Prompt:
Present each line of the entries below that holds the word "EINVAL".

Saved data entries

(** ** Addresses *)

Lemma frame_of_mul i : frame_of (i * 4096) = i * 4096.
Proof. unfold frame_of. rewrite align_down_mod by lia. change (2 ^ 12) with 4096. rewrite Z.mod_mul by lia. lia. Qed.
Lemma frame_of_idem p : frame_of (frame_of p) = frame_of p.
Proof. unfold frame_of. rewrite !align_down_mod by lia. change (2 ^ 12) with 4096. dlia. Qed.
Lemma frame_of_eq p : frame_of p = p / 4096 * 4096.
Proof. unfold frame_of. rewrite align_down_mod by lia. change (2 ^ 12) with 4096. dlia. Qed.
Lemma ref_index_frame i : tracked i -> c3_phys_ref_index (i * 4096) = Some (i - 512).
Proof.
  unfold tracked, c3_phys_ref_index. intros Hi. rewrite frame_of_mul. unfold C3_PMM_BASE, PAGE_SIZE, PMM_MAX_PAGES in *.
  destruct (Z.eqb_spec (i * 4096) 0); [lia|]. destruct (Z.ltb_spec (i * 4096) 0x200000); [lia|].
  replace ((i * 4096 - 0x200000) / 4096) with (i - 512) by dlia. destruct (Z.leb_spec (2 * 1024 * 1024) (i - 512)); done_lia.
Qed.
Lemma ref_index_Some p idx : c3_phys_ref_index p = Some idx -> tracked (idx + 512) /\ frame_of p = (idx + 512) * 4096.
Proof.
  unfold tracked, c3_phys_ref_index. rewrite frame_of_eq. unfold C3_PMM_BASE, PAGE_SIZE, PMM_MAX_PAGES in *.
  destruct (Z.eqb_spec p 0); [done|]. destruct (Z.ltb_spec (p / 4096 * 4096) 0x200000); [done|].
  replace ((p / 4096 * 4096 - 0x200000) / 4096) with (p / 4096 - 512) by dlia.
  destruct (Z.leb_spec (2 * 1024 * 1024) (p / 4096 - 512)); [done|]. intros [= <-]. split; [lia|]. f_equal. lia.
Qed.
Lemma ref_index_frame_of p : frame_of p <> 0 -> c3_phys_ref_index (frame_of p) = c3_phys_ref_index p.
Proof.
  intros Hp. unfold c3_phys_ref_index. rewrite frame_of_idem. destruct (Z.eqb_spec (frame_of p) 0); [done|].
  destruct (Z.eqb_spec p 0) as [->|]; [by vm_compute in Hp|done].
Qed.
Lemma owned_tracked s i : pmm_inv s -> owned s i -> tracked i.
Proof.
  intros Hi (Hf&_&_&Hb). destruct (pi_base s Hi) as [Hr _]. pose proof (pi_total s Hi). unfold frame, tracked in *.
  split; [dlia|lia].
Qed.
Lemma rc_set_ref s idx n i : rc (set_ref idx n s) i = if i =? idx + 512 then n else rc s i.
Proof.
  unfold rc, set_ref. cbn. unfold aset. destruct (Z.eqb_spec (i - 512) idx), (Z.eqb_spec i (idx + 512)); done_lia.
Qed.

(** ** Freeing a frame *)

Lemma free_owned p i :
  pmm_inv p -> owned p i ->
  let p' := pmm_free_frame (i * 4096) p in
  pmm_inv p' /\ g_pmm_total p' = g_pmm_total p /\ g_pmm_base p' = g_pmm_base p /\
  (forall j, is_pt p' j = is_pt p j) /\ (forall j, frame p j -> in_use p' j = if j =? i then false else in_use p j) /\
  pmm_free_count p' = pmm_free_count p + 1.
Proof.
  intros Hi (Hf&Hu&Hp&Hb). cbn zeta. pose proof (pi_total p Hi) as Ht. unfold frame in Hf.
  pose proof (pmm_free_frame_correct p (i * 4096) Hi ltac:(unfold PMM_MAX_PAGES in *; lia) ltac:(apply Z.mod_mul; lia)) as K.
  cbn zeta in K. rewrite Z.div_mul in K by lia. destruct (pi_base p Hi) as [Hbr Hbm].
  assert (Hfr : (g_pmm_base p <=? i * 4096) && (i <? g_pmm_total p) && in_use p i && negb (is_pt p i) = true).
  { rewrite Hu, Hp, !andb_true_r. apply andb_true_iff. split; [apply Z.leb_le; dlia|apply Z.ltb_lt; lia]. }
  rewrite Hfr in K. destruct K as (K1&K2&K3&_).
  destruct (free_cases p (i * 4096) Hi ltac:(unfold PMM_MAX_PAGES in *; lia) ltac:(apply Z.mod_mul; lia))
    as [[E Hno]|(k&_&_&_&_&_&_&E)].
  - exfalso. rewrite E in K2. lia.
  - split; [exact K1|]. rewrite E in *. split_and!; done.
Qed.

Lemma owned_free p i j : pmm_inv p -> owned p i -> owned p j -> j <> i -> owned (pmm_free_frame (i * 4096) p) j.
Proof.
  intros Hi Hoi (Hf&Hu&Hp&Hb) Hne. destruct (free_owned p i Hi Hoi) as (_&Ht&Hba&Hpt&Hin&_).
  unfold owned, frame in *. rewrite Ht, Hba, Hpt, Hin by done. by destruct (Z.eqb_spec j i).
Qed.
Lemma track_find_Some s p i :
  tab_ok (g_c3_memfds s) -> is_cstr p -> p <> [] ->
  c3_memfd_track_find p s = Some i <->
  0 <= i < C3_MEMFD_TRACK_MAX /\ mf_used (g_c3_memfds s i) = true /\ mf_path (g_c3_memfds s i) = p.
Proof.
  intros Ht Hc Hne. unfold c3_memfd_track_find. destruct p as [|c p']; [done|]. set (p := c :: p') in *. clearbody p.
  assert (Hm : forall j, 0 <= j < C3_MEMFD_TRACK_MAX ->
    mf_used (g_c3_memfds s j) && (k_strcmp (mf_path (g_c3_memfds s j)) p =? 0) = true <->
    mf_used (g_c3_memfds s j) = true /\ mf_path (g_c3_memfds s j) = p).
  { intros j Hj. destruct (mf_used (g_c3_memfds s j)) eqn:Hu; cbn [andb]; [|by split; [|intros [? _]]].
    rewrite k_strcmp_eqb by (done || by apply (to_path _ Ht)). rewrite bool_decide_eq_true. by split; [|intros [_ ?]]. }
  rewrite find_from_Some, track_slots_eq, Z.add_0_l. split.
  - intros (Hi&Hp&_). apply Hm in Hp; [|done]. done.
  - intros (Hi&Hu&Hp). split; [done|]. split; [by apply Hm|]. intros j Hj.
    destruct (_ && _) eqn:E; [|done]. apply Hm in E as [Uj Pj]; [|lia].
    assert (j = i) by (apply (to_key _ Ht); done || lia || congruence). lia.
Qed.
Lemma track_find_None s p :
  tab_ok (g_c3_memfds s) -> is_cstr p -> p <> [] ->
  c3_memfd_track_find p s = None <->
  forall i, 0 <= i < C3_MEMFD_TRACK_MAX -> mf_used (g_c3_memfds s i) = true -> mf_path (g_c3_memfds s i) <> p.
Proof.
  intros Ht Hc Hne. destruct (c3_memfd_track_find p s) as [i|] eqn:E.
  - apply track_find_Some in E as (Hi&Hu&Hp); [|done..]. split; [done|]. intros K. by destruct (K i).
  - split; [|done]. intros _ i Hi Hu Hp. assert (c3_memfd_track_find p s = Some i) by (by apply track_find_Some). congruence.
Qed.

(** An entry written for the name [p], over its own or in a free slot when the
    name is not in the table. *)
Lemma set_entry_info s i m p :
  tab_ok (g_c3_memfds s) -> is_cstr p -> p <> [] -> 0 <= i < C3_MEMFD_TRACK_MAX -> mf_used m = true -> mf_path m = p ->
  (c3_memfd_track_find p s = Some i \/ c3_memfd_track_find p s = None) ->
  let s' := set_memfd i m s in
  tab_ok (g_c3_memfds s') /\
  (forall q, is_cstr q -> q <> [] ->
     info s' q = if decide (q = p) then Some (mf_seals m, mf_size m)
                 else if decide (mf_used (g_c3_memfds s i) = true /\ mf_path (g_c3_memfds s i) = q) then None else info s q).
Proof.
  intros Ht Hc Hne Hi Hu Hp Hf. cbn zeta. set (s' := set_memfd i m s).
  assert (Ha : forall j, g_c3_memfds s' j = if j =? i then m else g_c3_memfds s j) by done.
  assert (Hno : forall j, 0 <= j < C3_MEMFD_TRACK_MAX -> j <> i -> mf_used (g_c3_memfds s j) = true -> mf_path (g_c3_memfds s j) <> p).
  { intros j Hj Hji Uj Pj. destruct Hf as [Hf|Hf].
    - apply track_find_Some in Hf as (_&Ui&Pi); [|done..]. apply Hji. apply (to_key _ Ht); done || congruence.
    - rewrite track_find_None in Hf by done. by destruct (Hf j Hj Uj). }
  assert (Ht' : tab_ok (g_c3_memfds s')).
  { constructor.
    - intros a b Ha' Hb. rewrite !Ha. destruct (Z.eqb_spec a i) as [->|], (Z.eqb_spec b i) as [->|]; intros Ua Ub E; [done| | |by apply (to_key _ Ht)].
      + exfalso. apply (Hno b Hb); done || congruence.
      + exfalso. apply (Hno a Ha'); done || congruence.
    - intros a Ha'. rewrite Ha. destruct (Z.eqb_spec a i) as [->|]; [by rewrite Hp|]. by apply (to_path _ Ht). }
  split; [exact Ht'|]. intros q Hcq Hnq. unfold info at 1.
  destruct (c3_memfd_track_find q s') as [j|] eqn:E.
  - apply track_find_Some in E as (Hj&Uj&Pj); [|done..]. rewrite Ha in *. destruct (Z.eqb_spec j i) as [->|Hji].
    + rewrite decide_True by congruence. done.
    + rewrite decide_False by (intros ->; by apply (Hno j)). rewrite decide_False.
      * unfold info. assert (c3_memfd_track_find q s = Some j) as -> by (by apply track_find_Some). done.
      * intros [Ui Pi]. apply Hji. apply (to_key _ Ht); done || congruence.
  - rewrite track_find_None in E by done. rewrite decide_False.
    2:{ intros ->. apply (E i Hi); rewrite Ha, Z.eqb_refl; done. }
    case_decide as D; [done|]. unfold info. destruct (c3_memfd_track_find q s) as [j|] eqn:Ej; [|done]. exfalso.
    apply track_find_Some in Ej as (Hj&Uj&Pj); [|done..]. destruct (decide (j = i)) as [->|Hji]; [by apply D|].
    apply (E j Hj); rewrite Ha; destruct (Z.eqb_spec j i); done.
Qed.
Lemma clear_entry_info s i p :
  tab_ok (g_c3_memfds s) -> is_cstr p -> p <> [] -> c3_memfd_track_find p s = Some i ->
  let s' := set_memfd i no_memfd s in
  tab_ok (g_c3_memfds s') /\ (forall q, is_cstr q -> q <> [] -> info s' q = if decide (q = p) then None else info s q).
Proof.
  intros Ht Hc Hne Hf. cbn zeta. set (s' := set_memfd i no_memfd s). apply track_find_Some in Hf as (Hi&Ui&Pi); [|done..].
  assert (Ha : forall j, g_c3_memfds s' j = if j =? i then no_memfd else g_c3_memfds s j) by done.
  assert (Ht' : tab_ok (g_c3_memfds s')).
  { constructor.
    - intros a b Ha' Hb. rewrite !Ha. destruct (Z.eqb_spec a i) as [->|], (Z.eqb_spec b i) as [->|]; try done. by apply (to_key _ Ht).
    - intros a Ha'. rewrite Ha. destruct (Z.eqb_spec a i) as [->|]; [done|]. by apply (to_path _ Ht). }
  split; [exact Ht'|]. intros q Hcq Hnq. unfold info at 1. destruct (c3_memfd_track_find q s') as [j|] eqn:E.
  - apply track_find_Some in E as (Hj&Uj&Pj); [|done..]. rewrite Ha in *. destruct (Z.eqb_spec j i) as [->|Hji]; [done|].
    rewrite decide_False by (intros ->; apply Hji; apply (to_key _ Ht); done || congruence).
    unfold info. assert (c3_memfd_track_find q s = Some j) as -> by (by apply track_find_Some). done.
  - case_decide as D; [done|]. unfold info. destruct (c3_memfd_track_find q s) as [j|] eqn:Ej; [|done]. exfalso.
    apply track_find_Some in Ej as (Hj&Uj&Pj); [|done..]. rewrite track_find_None in E by done.
    destruct (decide (j = i)) as [->|Hji]; [congruence|]. apply (E j Hj); rewrite Ha; destruct (Z.eqb_spec j i); done.
Qed.

(** * What the files are

    Each name has bytes, and may have seals and a size. The bytes are those of
    the code: they stay when the size or the name goes. *)

Record files := mk_files { fi : bytes -> option (Z * Z); fd : bytes -> Z -> Z }.
Definition abs (s : mfs) : files := mk_files (info s) (content (mf_frames s)).
Definition set_info (p : bytes) (v : option (Z * Z)) (f : files) : files :=
  mk_files (fun q => if decide (q = p) then v else fi f q) (fd f).
Definition set_data (p : bytes) (d : Z -> Z) (f : files) : files :=
  mk_files (fi f) (fun q => if decide (q = p) then d else fd f q).

Inductive mop :=
| MCreate (p : bytes) (seals : Z)
| MWrite (p : bytes) (off : Z) (buf : bytes)
| MRead (p : bytes) (off count : Z)
| MTruncate (p : bytes) (l : Z)
| MAllocate (p : bytes) (mode off len : Z)
| MSeal (p : bytes) (add : Z)
| MUnlink (p : bytes) (is_open : bool) (hidden : bytes).

(** The result of an operation: a number and the bytes read, or [None] when the
    call goes on to the files of the VFS. *)
Definition answer (r : option (Z * mfs)) (s : mfs) : option (Z * bytes) * mfs :=
  match r with Some (r, s) => (Some (r, []), s) | None => (None, s) end.
Definition mstep (o : mop) (s : mfs) : option (Z * bytes) * mfs :=
  match o with
  | MCreate p seals => let '(ok, s) := c3_memfd_track_set p seals s in (Some (if ok then 1 else 0, []), s)
  | MWrite p off buf => answer (memfd_write p off buf s) s
  | MRead p off count => let '(l, s) := c3_memfd_sparse_read p off count s in (Some (Z.of_nat (length l), l), s)
  | MTruncate p l => answer (memfd_truncate p l s) s
  | MAllocate p mode off len => answer (memfd_fallocate p mode off len s) s
  | MSeal p add => let '(r, s) := memfd_add_seals p add s in (Some (r, []), s)
  | MUnlink p is_open hidden => answer (memfd_unlink p is_open hidden s) s
  end.

(** What an operation does to the files. [n] is how much room there was: of a
    write, how many bytes found memory; of a create, whether there was a slot. *)
Definition spec (o : mop) (n : Z) (f : files) : option (Z * bytes) * files :=
  match o with
  | MCreate p seals =>
      match fi f p with
      | Some (_, size) => (Some (1, []), set_info p (Some (seals, size)) f)
      | None => if n =? 0 then (Some (0, []), f) else (Some (1, []), set_info p (Some (seals, 0)) f)
      end
  | MWrite p off buf =>
      let count := Z.of_nat (length buf) in
      match fi f p with
      | None => (None, f)
      | Some (seals, size) =>
          if sealed seals (Z.lor C3_F_SEAL_WRITE C3_F_SEAL_FUTURE_WRITE) then (Some (- EPERM, []), f)
          else if 2 ^ 64 - 1 - off <? count then (Some (- EFBIG, []), f)
          else
            let f := set_data p (fun a => if (off <=? a) && (a <? off + n) then byte_at buf (a - off) else fd f p a) f in
            if n <? count then (Some (if n =? 0 then - ENOMEM else n, []), f)
            else (Some (n, []), set_info p (Some (seals, Z.max size (off + count))) f)
      end
  | MRead p off count =>
      match fi f p with
      | None => (Some (0, []), f)
      | Some (_, size) =>
          let m := Z.max 0 (Z.min count (size - off)) in
          (Some (m, map (fun k => fd f p (off + k)) (seqZ 0 m)), f)
      end
  | MTruncate p l =>
      if l <? 0 then (Some (- EINVAL, []), f)
      else
        match fi f p with
        | None => (None, f)
        | Some (seals, size) =>
            if (l <? size) && sealed seals C3_F_SEAL_SHRINK then (Some (- EPERM, []), f)
            else if (size <? l) && sealed seals C3_F_SEAL_GROW then (Some (- EPERM, []), f)
            else (Some (0, []), set_info p (Some (seals, l)) f)
        end
  | MAllocate p mode off len =>
      if (off <? 0) || (len <=? 0) || negb (Z.land mode (Z.lnot (Z.lor C3_FALLOC_FL_KEEP_SIZE C3_FALLOC_FL_ZERO_RANGE)) =? 0)
      then (Some (- EINVAL, []), f)
      else
        match fi f p with
        | None => (None, f)
        | Some (seals, size) =>
            if (Z.land mode C3_FALLOC_FL_KEEP_SIZE =? 0) && (size <? off + len) then
              if sealed seals C3_F_SEAL_GROW then (Some (- EPERM, []), f) else (Some (0, []), set_info p (Some (seals, off + len)) f)
            else (Some (0, []), f)
        end
  | MSeal p add =>
      match fi f p with
      | None => (Some (- EINVAL, []), f)
      | Some (seals, size) =>
          if negb (Z.land add (Z.lnot ALL_SEALS) =? 0) then (Some (- EINVAL, []), f)
          else if sealed seals C3_F_SEAL_SEAL then (Some (- EPERM, []), f)
          else (Some (0, []), set_info p (Some (Z.lor seals add, size)) f)
      end
  | MUnlink p is_open hidden =>
      match fi f p with
      | None => (None, f)
      | Some v =>
          if is_open then
            (Some (0, []), set_data p (fun _ => 0) (set_data hidden (fd f p) (set_info hidden (Some v) (set_info p None f))))
          else (Some (0, []), set_info p None f)
      end
  end.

Final answer:
      if l <? 0 then (Some (- EINVAL, []), f)
      then (Some (- EINVAL, []), f)
      | None => (Some (- EINVAL, []), f)
          if negb (Z.land add (Z.lnot ALL_SEALS) =? 0) then (Some (- EINVAL, []), f)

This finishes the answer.